Il y a des dizaines et des dizaines d’années vivait un crieur public dans la petite ville de Gasychu. Sa modeste maison était entourée d’habitations cossues où vivaient les gentilshommes. Le crieur était un petit homme fourbe, opportuniste et cupide, il rêvait de s’enrichir et de grimper quelques degrés sur l’échelle sociale.
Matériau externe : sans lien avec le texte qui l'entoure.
(** X20. Switching on a constraint the column does not have and
    switching it off again gives the schema back. *)
Theorem toggleConstraint_twice
    (node node' : SchemaNode) (index : nat) (constraint : string)
    (column : Column) (once : list Column) :
  schema (data node) !! index = Some column ->
  constraint ∉ constraints column ->
  Sidebar.toggleConstraint (Some node) index constraint = Sidebar.Sent once ->
  schema (data node') = once ->
  Sidebar.toggleConstraint (Some node') index constraint =
    Sidebar.Sent (schema (data node)).
Proof.
  intros Hcol Hout. unfold Sidebar.toggleConstraint. rewrite Hcol. cbv zeta.
  rewrite (bool_decide_eq_false_2 _ Hout). intros [= <-] ->.
  assert (Hlt : (index < length (schema (data node)))%nat)
    by (eapply lookup_lt_Some; eauto).
  rewrite list_lookup_insert_eq by exact Hlt.
  cbn [title colType colId constraints].
  rewrite bool_decide_eq_true_2 by (apply elem_of_app; right; now left).
  rewrite List.filter_app, (filter_not_absent _ _ Hout). cbn [List.filter].
  rewrite String.eqb_refl. cbn [negb]. rewrite app_nil_r.
  rewrite list_insert_insert_eq. f_equal.
  apply list_insert_id. rewrite Hcol. now destruct column.
Qed.
(** C3: [forward] returns the configured output activation applied to the
    output of the sequence of all constructed blocks (first convolutional
    block, dilation blocks, optional dropout blocks, classifier) on [x]:
    the sigmoid for 'sigmoid', the softmax for 'softmax', the output of the
    blocks itself for 'none'. *)
Theorem C3_forward_is_activation_of_blocks
    (kw : HighResNet_kwargs) (net : HighResNet) (x : Tensor) :
  HighResNet_init kw = Ok net ->
  let blocks_out := snd (Sequential_forward Block_forward (block net) x) in
  (exists first dilation_blocks dropout classifier,
     block net = [BConvolutional first] ++ map BDilation dilation_blocks
                 ++ dropout ++ [BConvolutional classifier]) /\
  (kw_outputs_activation kw = "sigmoid" ->
   snd (HighResNet_forward net x) = (y <- blocks_out ;; sigmoid y)) /\
  (kw_outputs_activation kw = "softmax" ->
   snd (HighResNet_forward net x) = (y <- blocks_out ;; softmax y)) /\
  (kw_outputs_activation kw = "none" ->
   snd (HighResNet_forward net x) = blocks_out).
Proof.
  intros H blocks_out.
  destruct (HighResNet_init_inv kw net H)
    as (_ & _ & first & r & d & classifier & _ & _ & _ & _ & ->).
  destruct (select_activation_cases (kw_outputs_activation kw))
    as (Hs & Hm & Hn & _).
  split; [simpl; eauto |].
  repeat split; intros Hname.
  - rewrite (HighResNet_forward_Some _ Sigmoid) by (simpl; auto). reflexivity.
  - rewrite (HighResNet_forward_Some _ Softmax) by (simpl; auto). reflexivity.
  - rewrite (HighResNet_forward_Some _ Identity) by (simpl; auto).
    exact (bind_ret _).
Qed.
Lemma round_half_up_range m e :
  (e <= -46)%Z -> (Zpos m < 2 ^ 53)%Z ->
  (e = -46 -> Zpos m < 7036874417766400)%Z ->
  (0 <= round_half_up false m e <= 100)%Z.
Proof.
  intros He Hm H46. unfold round_half_up. simpl cond_Zopp.
  replace (- e + 1)%Z with (Z.succ (- e)) by lia.
  rewrite Z.pow_succ_r by lia.
  assert (Hk : (2 ^ 46 <= 2 ^ (- e))%Z) by (apply Z.pow_le_mono_r; lia).
  change (2 ^ 46)%Z with 70368744177664%Z in Hk.
  change (2 ^ 53)%Z with 9007199254740992%Z in Hm.
  set (P := (2 ^ (- e))%Z) in *.
  split.
  - apply Z.div_pos; lia.
  - apply Z.lt_succ_r, Z.div_lt_upper_bound; [lia|].
    destruct (Z.eq_dec e (-46)) as [E|E].
    + specialize (H46 E). subst e. subst P.
      change (2 ^ (- -46))%Z with 70368744177664%Z. lia.
    + assert (Hk' : (2 ^ 47 <= P)%Z) by (apply Z.pow_le_mono_r; lia).
      change (2 ^ 47)%Z with 140737488355328%Z in Hk'. lia.
Qed.

(** Rounding a clamped efficiency gives an integer between 0 and 100. *)
Lemma Math_round_clamped x :
  x = 0 \/ x = 100 \/ ((0 <? x) = true /\ (x <? 100) = true) ->
  exists n, (0 <= n <= 100)%Z /\ Math_round x = of_Z n.
Proof.
  intros [H|[H|[H0 H100]]].
  - subst x. exists 0%Z. split; [lia | reflexivity].
  - subst x. exists 100%Z. split; [lia | reflexivity].
  - pose proof (Prim2SF_valid x) as Hv.
    rewrite ltb_spec in H0, H100. unfold Math_round.
    change (Prim2SF 0) with (S754_zero false) in H0.
    rewrite Prim2SF_100 in H100.
    destruct (SFltb_between _ _ _ H0 H100) as (m & e & E & Hlt).
    rewrite E in *. clear H0 H100 E.
    assert (He : (e <= -46)%Z /\ (e = -46 -> Zpos m < 7036874417766400)%Z)
      by lia.
    destruct He as [He H46].
    pose proof (round_half_up_range m e He (valid_mantissa_lt _ _ _ Hv) H46) as Hr.
    replace (0 <=? e)%Z with false by (symmetry; apply Z.leb_gt; lia).
    cbv zeta. destruct (Z.eqb_spec (round_half_up false m e) 0) as [E|E].
    + exists 0%Z. split; [lia | reflexivity].
    + exists (round_half_up false m e). split; [exact Hr | reflexivity].
Qed.

End FloatFacts.

(** ** Binary64 arithmetic: rounding does not cross a representable bound *)

Module Rounding.

Import SpecFloat Binary64 FloatFacts.
Open Scope Z_scope.

Lemma shr_1_div r : 0 <= shr_m r -> shr_m (shr_1 r) = shr_m r / 2.
Proof.
  destruct r as [m r s]; simpl.
  destruct m as [|p|p]; simpl; intros H; try lia; trivial.
  destruct p as [p|p|]; simpl.
  - apply Z.div_unique with (r := 1); lia.
  - apply Z.div_unique with (r := 0); lia.
  - reflexivity.
Qed.
(** [__init__] once the six keys are read. *)
Lemma init_configured (args : gmap string (value T)) (f : factory)
    (largs : gmap string (value T)) (e d li n sr cu : value T) (w : World) :
  configured args e d li n sr cu ->
  __init__ args f largs w
  = (let* r := range n in
     let* learners :=
       for_fold r [] (fun learners _ =>
         let* l := call_factory f (<["output_dim" := d]> largs) in
         ret (learners ++ [l])) in
     ret {| args := args; learner := f; learners := learners;
            epochs := e; output_dim := d; log_interval := li;
            n_estimators := n; shrinkage_rate := sr;
            device := if truthy cu then Cuda else Cpu;
            training := true |})%py w.
Proof.
  intros (He & Hd & Hli & Hn & Hsr & Hcu). unfold __init__, getitem.
  rewrite He, Hd, Hli, Hn, Hsr, Hcu. cbn [of_option].
  now rewrite !bind_ret.
Qed.

Lemma construct_ok_inv (args : gmap string (value T)) (f : factory)
    (largs : gmap string (value T)) (e d li sr cu : value T) (n : Z)
    (w : World) (st : State) (w' : World) :
  configured args e d li (VInt n) sr cu ->
  construct args f largs w = (OK st, w') ->
  world st = w' /\
  n_estimators (self st) = VInt n /\ output_dim (self st) = d /\
  length (learners (self st)) = Z.to_nat n /\
  built_by f (<["output_dim" := d]> largs) w (learners (self st)) w'.
Proof.
  intros Hcfg Hc. unfold construct in Hc.
  rewrite (init_configured _ _ _ _ _ _ _ _ _ _ Hcfg) in Hc.
  unfold range in Hc. cbn [as_int] in Hc. rewrite bind_ret in Hc.
  unfold bind at 1 in Hc.
  destruct (for_fold _ _ _ w) as [[[ls|x] w1] c1] eqn:Hloop;
    [|discriminate].
  cbn in Hc. injection Hc as <- <-. cbn.
  destruct (build_loop_inv _ _ _ _ _ _ _ _ Hloop) as (new & -> & Hlen & Hb).
  rewrite length_seq in Hlen. repeat split; assumption.
Qed.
     À l’époque de l’épidémie de Zochone et du Grand Confinement, il avait vu son activité croître de façon exponentielle. Les gentilshommes qui ne pouvaient plus quitter leur domicile le sollicitaient pour aller déclamer leurs messages sous les balcons des bien-aimées, aux fenêtres des maisons de retraite, sous les porches des hôpitaux et dans les casernes des pompiers. Le métier de crieur public avait été décrété “métier essentiel” et il bénéficiait d’un sauf-conduit qui lui permettait de se déplacer au gré des demandes. Il était encensé et adulé par tous. Les gentilshommes le couvraient de cadeaux en plus des sommes rondelettes et des pourboires qu’il touchait pour ses prestations. Les années du Grand Confinement se terminèrent dans la liesse des libertés retrouvées. Le pécule amassé par le crieur public lui permit de vivre aisément pendant un certain temps.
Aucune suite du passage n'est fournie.